St Johns Wort---promotes positive mood
Valerian---promotes rest and relaxation

I know its early but I will keep the board updated....I'm very optimistic


----------



## radicalA (Apr 1, 2009)

poot said:


> hey buddy, I just bought it two days ago and it seems to be working really well. I bought it along with Valerian and I've been very pleased with the result. I was worried at first it was a placebo effect but that does not seem to be the case. I can feel it working. Perhaps I'm a little drowsy with the two natural supplements but I feel a hell of a lot more relaxed. The best part is, they are natural so you can buy how ever many you want at your local vitamin shop for a small price. The recommended dosage is 1-3 capsules but I've been taking ~5. It seems like it takes about 30minutes to 1hour for it to kick in.
> 
> I'm also taking Prozac and from what I've read, St Johns Wort and an SSRI can enhance the effects of each other. Anyways....taking something that is effective, natural, cheap, and available outside of a pharmacy is great. why not try it and see for yourself
> 
> ...


i thought st johns wort takes two weeks to actually work? or even more. and it says don't take with any other medication as it stops the other from working.


----------



## Kelly (Dec 12, 2003)

radicalA said:


> i thought st johns wort takes two weeks to actually work? or even more. and it says don't take with any other medication as it stops the other from working.


St.
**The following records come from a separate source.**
(** ** The further properties at work *)

(** "hello" of which the reader hands over two bytes and fails. *)
Lemma Read_returns_reader_error_witness :
  let ev := Ev (ReaderRead 0 5)
              (ReadSome Byte.x68 [Byte.x65] (Some (ErrOther 7))) in
  let o := run Sim.handle (Read (bytes "12345"))
             (NewReadWriteCloser (Some 0))
             (Sim.connect [bytes "hello"] [Sim.Whole; Sim.Broken 2 7]) in
  (In ev (trace o) /\ event_read_err ev = Some (ErrOther 7) /\
   ErrOther 7 <> EOF) /\
  snd (fst (result o)) = Some (ErrOther 7) /\
  r (fields o) <> None.
Proof.
  assert (H1 : In (Ev (ReaderRead 0 5)
                     (ReadSome Byte.x68 [Byte.x65] (Some (ErrOther 7))))
                 (trace (run Sim.handle (Read (bytes "12345"))
                           (NewReadWriteCloser (Some 0))
                           (Sim.connect [bytes "hello"]
                              [Sim.Whole; Sim.Broken 2 7]))))
    by (right; left; reflexivity).
  assert (H2 : ErrOther 7 <> EOF) by discriminate.
  split; [split; [exact H1 | split; [reflexivity | exact H2]] |].
  destruct (@Read_returns_reader_error Sim.Net Sim.handle (bytes "12345")
              (NewReadWriteCloser (Some 0))
              (Sim.connect [bytes "hello"] [Sim.Whole; Sim.Broken 2 7])
              _ (ErrOther 7) H1 eq_refl H2) as (R1 & _ & _ & R4 & _).
  split; [exact R1 | exact R4].
Defined.

(** "hi" written in full, and a closing of the writer that fails. *)
Lemma Write_finalizes_last_witness :
  let o := run Sim.handle (Write (bytes "hi")) (NewReadWriteCloser (Some 0))
             (Sim.connect [] [Sim.Whole; Sim.Whole; Sim.Broken 0 9]) in
  existsb is_WriterClose (trace o) = true /\
  result o = (2, Some (ErrOther 9)) /\
  w (fields o) = None.
Proof.
  split; [reflexivity |]. split; [reflexivity |].
  destruct (@Write_finalizes_last Sim.Net Sim.handle (bytes "hi")
              (NewReadWriteCloser (Some 0))
              (Sim.connect [] [Sim.Whole; Sim.Whole; Sim.Broken 0 9]) 0
              eq_refl eq_refl) as (wr & tr' & _ & _ & _ & H & _).
  exact H.
Defined.

(** A [Close] that has taken the connection, and a [Read] started
    after it. *)
Lemma connection_lifecycle_witness :
  exists cfg1 cfg2,
    (steps Sim.handle (initial (Some 0) (Sim.connect [] [])) cfg1 /\
     steps Sim.handle cfg1 cfg2) /\
    ws (c_fields cfg1) = None /\ ws (c_fields cfg2) = None.
Proof.
  eassert (H1 : steps Sim.handle (initial (Some 0) (Sim.connect [] [])) _).
  { eapply steps_next. eapply steps_next.
    - apply steps_refl.
    - apply step_start with (o := OpClose).
    - eapply step_lock with (ts1 := []) (ts2 := []) (sec := Close_take). }
  eassert (H2 : steps Sim.handle _ _).
  { eapply steps_next.
    - apply steps_refl.
    - apply step_start with (o := OpRead []). }
  eexists. eexists. split; [split; [exact H1 | exact H2] |].
  split; [reflexivity |].
  apply (proj2 (connection_lifecycle H1 H2)). reflexivity.
Defined.

(** One [Close] run to its end: the one closing of the connection. *)
Lemma connection_closed_once_witness :
  exists cfg,
    steps (logged Sim.handle) (initial (Some 0) (Sim.connect [] [], []))
      cfg /\
    1 <= length (filter is_ConnClose (snd (c_world cfg))) /\
    length (filter is_ConnClose (snd (c_world cfg))) <= 1.
Proof.
  eassert (H : steps (logged Sim.handle)
                 (initial (Some 0) (Sim.connect [] [], [])) _).
  { eapply steps_next. eapply steps_next. eapply steps_next.
    - apply steps_refl.
    - apply step_start with (o := OpClose).
    - eapply step_lock with (ts1 := []) (ts2 := []) (sec := Close_take).
    - eapply step_call with (ts1 := []) (ts2 := []) (c := ConnClose 0). }
  eexists. split; [exact H |].
  split; [apply Nat.leb_le; reflexivity |].
  apply (connection_closed_once H).
Defined.

(** ** An empty buffer, the other direction, and the closing *)

(** X12.  On a connection that fails no call, a [Read] into an empty
    buffer returns (0, nil) when a message is at hand, opening it if
    need be, and the error of the connection when none is; either way
    the reads that follow return what they would have returned without
    it. *)
Theorem empty_read_is_transparent : forall rwc net c ps,
  ready c rwc net ->
  let o := run Sim.handle (Read []) rwc net in
  result o =
    match at_hand rwc net with
    | Some _ => (0, None, [])
    | None => (0, Some Sim.errNoMessage, [])
    end /\
  read_results ps (fields o) (world o) = read_results ps rwc net.
Proof.
  intros rwc net c ps Hready o.
  destruct (@sim_Read_deframes [] rwc net c Hready) as (H1 & H2 & _).
  pose proof (@sim_Read_ready [] rwc net c Hready) as Hready'.
  fold o in H1, H2, Hready'.
  rewrite (@sim_read_results ps _ _ c Hready'),
          (@sim_read_results ps _ _ c Hready), H1, H2.
  destruct (at_hand rwc net) as [[rest ms] |]; split; reflexivity.
Qed.

Lemma empty_read_is_transparent_witness :
  let rwc := NewReadWriteCloser (Some 0) in
  let net := Sim.connect [bytes "AB"] [Sim.Part 0] in
  let o := run Sim.handle (Read []) rwc net in
  ready 0 rwc net /\
  result o = (0, None, []) /\
  read_results [bytes "123"] (fields o) (world o) =
  read_results [bytes "123"] rwc net.
Proof.
  assert (H : ready 0 (NewReadWriteCloser (Some 0))
                (Sim.connect [bytes "AB"] [Sim.Part 0]))
    by (repeat split).
  split; [exact H |].
  apply (@empty_read_is_transparent (NewReadWriteCloser (Some 0))
           (Sim.connect [bytes "AB"] [Sim.Part 0]) 0 [bytes "123"] H).
Defined.

Section Directions.

Variable World : Type.
Variable handle : forall X : Type, call X -> World -> World * X.

(** X13.  Whatever the connection answers, a [Read] leaves the writer and
    the connection of the adapter as they are, and a [Write] leaves the
    reader and the connection as they are: a call in one direction never
    disturbs the message of the other. *)
Theorem directions_apart : forall p rwc net,
  (w (fields (run handle (Read p) rwc net)) = w rwc /\
   ws (fields (run handle (Read p) rwc net)) = ws rwc) /\
  (r (fields (run handle (Write p) rwc net)) = r rwc /\
   ws (fields (run handle (Write p) rwc net)) = ws rwc).
Proof.
  intros p rwc net. split.
  - apply (@run_keeps (fun s => w s = w rwc /\ ws s = ws rwc) World handle
             _ (Read p)); [| split; reflexivity].
    apply Read_respects.
    + intros rd s [H1 H2]. unfold Read_store.
      destruct (ws s) eqn:E; simpl; rewrite ?E; split; assumption.
    + intros rd s [H1 H2]. unfold Read_clear. simpl.
      destruct (same_handle (r s) (Some rd)); simpl; split; assumption.
  - apply (@run_keeps (fun s => r s = r rwc /\ ws s = ws rwc) World handle
             _ (Write p)); [| split; reflexivity].
    apply Write_respects.
    + intros wr s [H1 H2]. unfold Write_store.
      destruct (ws s) eqn:E; simpl; rewrite ?E; split; assumption.
    + intros wr s [H1 H2]. unfold Write_clear. simpl.
      destruct (same_handle (w s) (Some wr)); simpl; split; assumption.
Qed.

End Directions.
(** ** Module initialisation *)

(** X7.  Loading the module fails with the API-key message exactly when the
    key is not set or is the empty string; any other key is the one the
    client is built from. *)
Theorem X7_module_needs_a_key API_KEY GoogleGenAI :
  (module_load API_KEY GoogleGenAI = Throws (Error API_KEY_message)
   <-> API_KEY = None \/ API_KEY = Some [])
  /\ (forall ai,
        module_load API_KEY GoogleGenAI = Returns ai ->
        exists apiKey, API_KEY = Some apiKey /\ apiKey <> [] /\ ai = GoogleGenAI apiKey).
Proof.
  unfold module_load. destruct API_KEY as [[|c k]|]; split.
  - split; [intros _; right; reflexivity | reflexivity].
  - intros ai H. discriminate H.
  - split; [intros H; discriminate H | intros [H | H]; discriminate H].
  - intros ai H. injection H as <-. exists (c :: k).
    repeat split. discriminate.
  - split; [intros _; left; reflexivity | reflexivity].
  - intros ai H. discriminate H.
Qed.

(** ** What an outcome of [analyzeImageStyle] tells about its cause *)

(** A string without leading and trailing whitespace is left as it is. *)
Lemma trim_fixed s : no_leading_ws s -> no_trailing_ws s -> trim s = s.
Proof.
  intros Hl Ht. unfold trim, trimEnd.
  assert (E1 : trimStart s = s).
  { destruct s as [|c r]; [reflexivity |]. simpl.
    rewrite (Hl c r eq_refl). reflexivity. }
  rewrite E1.
  assert (E2 : trimStart (rev s) = rev s).
  { destruct (rev s) as [|c r] eqn:Er; [reflexivity |]. simpl.
    assert (Hs : s = rev r ++ [c]).
    { rewrite <- (rev_involutive s), Er. reflexivity. }
    rewrite (Ht c (rev r) Hs). reflexivity. }
  rewrite E2. apply rev_involutive.
Qed.

(** X8.  Every string [analyzeImageStyle] returns is the trimmed text of
    the response, and trimming it again changes nothing; every failure,
    whatever was thrown, reaches the caller as the one generic error, and
    it arises exactly when the remote call throws or the response has no
    text. *)
Theorem X8_style_outcome_names_its_cause ai imageData :
  (forall s,
     analyzeImageStyle ai imageData = Returns s ->
     trim s = s
     /\ exists response t,
          generateContent ai (style_request imageData) = Returns response
          /\ text response = Some t /\ s = trim t)
  /\ (forall e,
        analyzeImageStyle ai imageData = Throws e ->
        e = Error analyze_failed_message
        /\ ((exists e0, generateContent ai (style_request imageData) = Throws e0)
            \/ exists response,
                 generateContent ai (style_request imageData) = Returns response
                 /\ text response = None)).
Proof.
  unfold analyzeImageStyle, text_trim.
  destruct (generateContent ai (style_request imageData)) as [response | e0].
  - simpl. destruct (text response) as [t|] eqn:Htext; split.
    + intros s H. injection H as <-. split.
      * apply trim_fixed; [apply trim_no_leading | apply trim_no_trailing].
      * exists response, t. repeat split. exact Htext.
    + intros e H. discriminate H.
    + intros s H. discriminate H.
    + intros e H. injection H as <-. split; [reflexivity |].
      right. exists response. split; [reflexivity | exact Htext].
  - simpl. split.
    + intros s H. discriminate H.
    + intros e H. injection H as <-. split; [reflexivity |].
      left. exists e0. reflexivity.
Qed.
Johns Wort does take some time to work. It doesn't start working immediately.

It's also only good for cases of mild to moderate anxiety and not for severe cases.

I also want to say that if you do start taking it and you go out in the sun, make sure you wear sunscreen, especially on your face. St. John's Wort didn't work for me, but it *did* make my eyelids peel. That was *not* fun.

Have a nice day,
Kelly


----------



## ssmcivicsi (Jun 16, 2005)

Didn't work for me and the only thing I really felt was that feeling that you might get when you're coming off and SSRI. I felt a little uneasy and maybe slightly more anxious. As people suggested I gave it 6 weeks to take effect; but noticed no change.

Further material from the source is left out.